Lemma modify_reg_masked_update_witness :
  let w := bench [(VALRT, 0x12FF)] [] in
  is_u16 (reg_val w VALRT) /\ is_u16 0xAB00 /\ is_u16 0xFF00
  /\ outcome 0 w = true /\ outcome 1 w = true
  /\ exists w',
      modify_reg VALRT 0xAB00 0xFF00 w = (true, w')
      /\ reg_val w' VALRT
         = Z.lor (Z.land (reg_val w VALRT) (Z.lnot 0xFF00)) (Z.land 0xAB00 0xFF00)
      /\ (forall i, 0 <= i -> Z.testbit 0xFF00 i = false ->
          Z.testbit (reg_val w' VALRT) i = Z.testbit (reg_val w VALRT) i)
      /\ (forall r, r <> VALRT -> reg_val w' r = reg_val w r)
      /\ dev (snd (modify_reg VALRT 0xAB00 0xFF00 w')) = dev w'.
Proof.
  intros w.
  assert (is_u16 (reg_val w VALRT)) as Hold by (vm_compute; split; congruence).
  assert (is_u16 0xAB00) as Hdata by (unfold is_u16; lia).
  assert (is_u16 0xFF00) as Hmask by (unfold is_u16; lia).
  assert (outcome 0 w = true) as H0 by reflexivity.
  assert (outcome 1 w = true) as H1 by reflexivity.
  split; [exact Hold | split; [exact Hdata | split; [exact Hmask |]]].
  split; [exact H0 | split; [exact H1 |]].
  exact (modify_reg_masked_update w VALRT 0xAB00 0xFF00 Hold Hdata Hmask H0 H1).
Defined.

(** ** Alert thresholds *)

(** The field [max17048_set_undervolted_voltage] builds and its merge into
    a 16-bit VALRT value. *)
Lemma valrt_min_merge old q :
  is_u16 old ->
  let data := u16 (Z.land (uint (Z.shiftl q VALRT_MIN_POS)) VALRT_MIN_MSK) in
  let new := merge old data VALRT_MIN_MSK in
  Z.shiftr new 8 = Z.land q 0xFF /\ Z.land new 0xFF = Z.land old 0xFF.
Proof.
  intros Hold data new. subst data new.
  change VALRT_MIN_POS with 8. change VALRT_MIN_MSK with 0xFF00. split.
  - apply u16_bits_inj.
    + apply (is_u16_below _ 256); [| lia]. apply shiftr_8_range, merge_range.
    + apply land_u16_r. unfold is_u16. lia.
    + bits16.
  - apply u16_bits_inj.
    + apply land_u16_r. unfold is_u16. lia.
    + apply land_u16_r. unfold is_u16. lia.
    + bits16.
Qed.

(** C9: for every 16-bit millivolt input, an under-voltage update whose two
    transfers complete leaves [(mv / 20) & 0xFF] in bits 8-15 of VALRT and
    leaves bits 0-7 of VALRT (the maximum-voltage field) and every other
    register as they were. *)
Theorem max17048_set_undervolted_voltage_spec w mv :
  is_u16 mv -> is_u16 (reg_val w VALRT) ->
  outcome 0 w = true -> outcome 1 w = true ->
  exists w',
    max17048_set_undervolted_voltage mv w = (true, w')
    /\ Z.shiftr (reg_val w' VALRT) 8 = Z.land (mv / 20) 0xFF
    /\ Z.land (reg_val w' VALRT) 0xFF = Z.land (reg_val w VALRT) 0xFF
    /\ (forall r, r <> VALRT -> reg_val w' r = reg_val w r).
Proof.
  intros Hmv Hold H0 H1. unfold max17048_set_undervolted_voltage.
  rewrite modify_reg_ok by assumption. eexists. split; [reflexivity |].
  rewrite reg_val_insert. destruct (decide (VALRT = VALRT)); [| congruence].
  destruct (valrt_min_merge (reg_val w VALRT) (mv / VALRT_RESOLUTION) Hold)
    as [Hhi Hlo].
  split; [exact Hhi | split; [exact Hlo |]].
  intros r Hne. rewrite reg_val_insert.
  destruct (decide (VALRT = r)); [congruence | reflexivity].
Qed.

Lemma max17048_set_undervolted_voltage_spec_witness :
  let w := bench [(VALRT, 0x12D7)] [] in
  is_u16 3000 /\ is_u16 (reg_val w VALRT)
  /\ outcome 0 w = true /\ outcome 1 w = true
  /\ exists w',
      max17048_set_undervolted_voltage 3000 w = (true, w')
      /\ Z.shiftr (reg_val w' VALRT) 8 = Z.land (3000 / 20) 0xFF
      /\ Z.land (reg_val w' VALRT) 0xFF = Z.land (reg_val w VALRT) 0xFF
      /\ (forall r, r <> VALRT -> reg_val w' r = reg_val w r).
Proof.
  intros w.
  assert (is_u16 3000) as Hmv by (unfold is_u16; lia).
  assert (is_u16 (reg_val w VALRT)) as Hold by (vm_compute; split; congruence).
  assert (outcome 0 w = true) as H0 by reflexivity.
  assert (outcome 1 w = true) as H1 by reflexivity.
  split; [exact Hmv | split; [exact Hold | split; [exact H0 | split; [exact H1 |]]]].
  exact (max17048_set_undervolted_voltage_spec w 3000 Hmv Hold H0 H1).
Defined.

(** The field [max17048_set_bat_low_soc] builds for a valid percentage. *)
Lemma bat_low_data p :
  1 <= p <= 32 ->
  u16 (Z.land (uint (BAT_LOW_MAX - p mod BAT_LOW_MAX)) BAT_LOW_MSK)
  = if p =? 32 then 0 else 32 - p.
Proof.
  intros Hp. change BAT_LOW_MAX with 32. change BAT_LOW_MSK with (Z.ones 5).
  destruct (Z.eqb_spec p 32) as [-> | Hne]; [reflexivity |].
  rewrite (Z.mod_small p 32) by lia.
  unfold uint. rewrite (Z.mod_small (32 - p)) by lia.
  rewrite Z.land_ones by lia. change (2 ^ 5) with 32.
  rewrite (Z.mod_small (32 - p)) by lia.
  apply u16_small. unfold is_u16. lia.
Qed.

※

— What to produce —
Return the entries above in full and exactly as written.

— Your response —
Lemma modify_reg_masked_update_witness :
  let w := bench [(VALRT, 0x12FF)] [] in
  is_u16 (reg_val w VALRT) /\ is_u16 0xAB00 /\ is_u16 0xFF00
  /\ outcome 0 w = true /\ outcome 1 w = true
  /\ exists w',
      modify_reg VALRT 0xAB00 0xFF00 w = (true, w')
      /\ reg_val w' VALRT
         = Z.lor (Z.land (reg_val w VALRT) (Z.lnot 0xFF00)) (Z.land 0xAB00 0xFF00)
      /\ (forall i, 0 <= i -> Z.testbit 0xFF00 i = false ->
          Z.testbit (reg_val w' VALRT) i = Z.testbit (reg_val w VALRT) i)
      /\ (forall r, r <> VALRT -> reg_val w' r = reg_val w r)
      /\ dev (snd (modify_reg VALRT 0xAB00 0xFF00 w')) = dev w'.
Proof.
  intros w.
  assert (is_u16 (reg_val w VALRT)) as Hold by (vm_compute; split; congruence).
  assert (is_u16 0xAB00) as Hdata by (unfold is_u16; lia).
  assert (is_u16 0xFF00) as Hmask by (unfold is_u16; lia).
  assert (outcome 0 w = true) as H0 by reflexivity.
  assert (outcome 1 w = true) as H1 by reflexivity.
  split; [exact Hold | split; [exact Hdata | split; [exact Hmask |]]].
  split; [exact H0 | split; [exact H1 |]].
  exact (modify_reg_masked_update w VALRT 0xAB00 0xFF00 Hold Hdata Hmask H0 H1).
Defined.

(** ** Alert thresholds *)

(** The field [max17048_set_undervolted_voltage] builds and its merge into
    a 16-bit VALRT value. *)
Lemma valrt_min_merge old q :
  is_u16 old ->
  let data := u16 (Z.land (uint (Z.shiftl q VALRT_MIN_POS)) VALRT_MIN_MSK) in
  let new := merge old data VALRT_MIN_MSK in
  Z.shiftr new 8 = Z.land q 0xFF /\ Z.land new 0xFF = Z.land old 0xFF.
Proof.
  intros Hold data new. subst data new.
  change VALRT_MIN_POS with 8. change VALRT_MIN_MSK with 0xFF00. split.
  - apply u16_bits_inj.
    + apply (is_u16_below _ 256); [| lia]. apply shiftr_8_range, merge_range.
    + apply land_u16_r. unfold is_u16. lia.
    + bits16.
  - apply u16_bits_inj.
    + apply land_u16_r. unfold is_u16. lia.
    + apply land_u16_r. unfold is_u16. lia.
    + bits16.
Qed.

(** C9: for every 16-bit millivolt input, an under-voltage update whose two
    transfers complete leaves [(mv / 20) & 0xFF] in bits 8-15 of VALRT and
    leaves bits 0-7 of VALRT (the maximum-voltage field) and every other
    register as they were. *)
Theorem max17048_set_undervolted_voltage_spec w mv :
  is_u16 mv -> is_u16 (reg_val w VALRT) ->
  outcome 0 w = true -> outcome 1 w = true ->
  exists w',
    max17048_set_undervolted_voltage mv w = (true, w')
    /\ Z.shiftr (reg_val w' VALRT) 8 = Z.land (mv / 20) 0xFF
    /\ Z.land (reg_val w' VALRT) 0xFF = Z.land (reg_val w VALRT) 0xFF
    /\ (forall r, r <> VALRT -> reg_val w' r = reg_val w r).
Proof.
  intros Hmv Hold H0 H1. unfold max17048_set_undervolted_voltage.
  rewrite modify_reg_ok by assumption. eexists. split; [reflexivity |].
  rewrite reg_val_insert. destruct (decide (VALRT = VALRT)); [| congruence].
  destruct (valrt_min_merge (reg_val w VALRT) (mv / VALRT_RESOLUTION) Hold)
    as [Hhi Hlo].
  split; [exact Hhi | split; [exact Hlo |]].
  intros r Hne. rewrite reg_val_insert.
  destruct (decide (VALRT = r)); [congruence | reflexivity].
Qed.

Lemma max17048_set_undervolted_voltage_spec_witness :
  let w := bench [(VALRT, 0x12D7)] [] in
  is_u16 3000 /\ is_u16 (reg_val w VALRT)
  /\ outcome 0 w = true /\ outcome 1 w = true
  /\ exists w',
      max17048_set_undervolted_voltage 3000 w = (true, w')
      /\ Z.shiftr (reg_val w' VALRT) 8 = Z.land (3000 / 20) 0xFF
      /\ Z.land (reg_val w' VALRT) 0xFF = Z.land (reg_val w VALRT) 0xFF
      /\ (forall r, r <> VALRT -> reg_val w' r = reg_val w r).
Proof.
  intros w.
  assert (is_u16 3000) as Hmv by (unfold is_u16; lia).
  assert (is_u16 (reg_val w VALRT)) as Hold by (vm_compute; split; congruence).
  assert (outcome 0 w = true) as H0 by reflexivity.
  assert (outcome 1 w = true) as H1 by reflexivity.
  split; [exact Hmv | split; [exact Hold | split; [exact H0 | split; [exact H1 |]]]].
  exact (max17048_set_undervolted_voltage_spec w 3000 Hmv Hold H0 H1).
Defined.

(** The field [max17048_set_bat_low_soc] builds for a valid percentage. *)
Lemma bat_low_data p :
  1 <= p <= 32 ->
  u16 (Z.land (uint (BAT_LOW_MAX - p mod BAT_LOW_MAX)) BAT_LOW_MSK)
  = if p =? 32 then 0 else 32 - p.
Proof.
  intros Hp. change BAT_LOW_MAX with 32. change BAT_LOW_MSK with (Z.ones 5).
  destruct (Z.eqb_spec p 32) as [-> | Hne]; [reflexivity |].
  rewrite (Z.mod_small p 32) by lia.
  unfold uint. rewrite (Z.mod_small (32 - p)) by lia.
  rewrite Z.land_ones by lia. change (2 ^ 5) with 32.
  rewrite (Z.mod_small (32 - p)) by lia.
  apply u16_small. unfold is_u16. lia.
Qed.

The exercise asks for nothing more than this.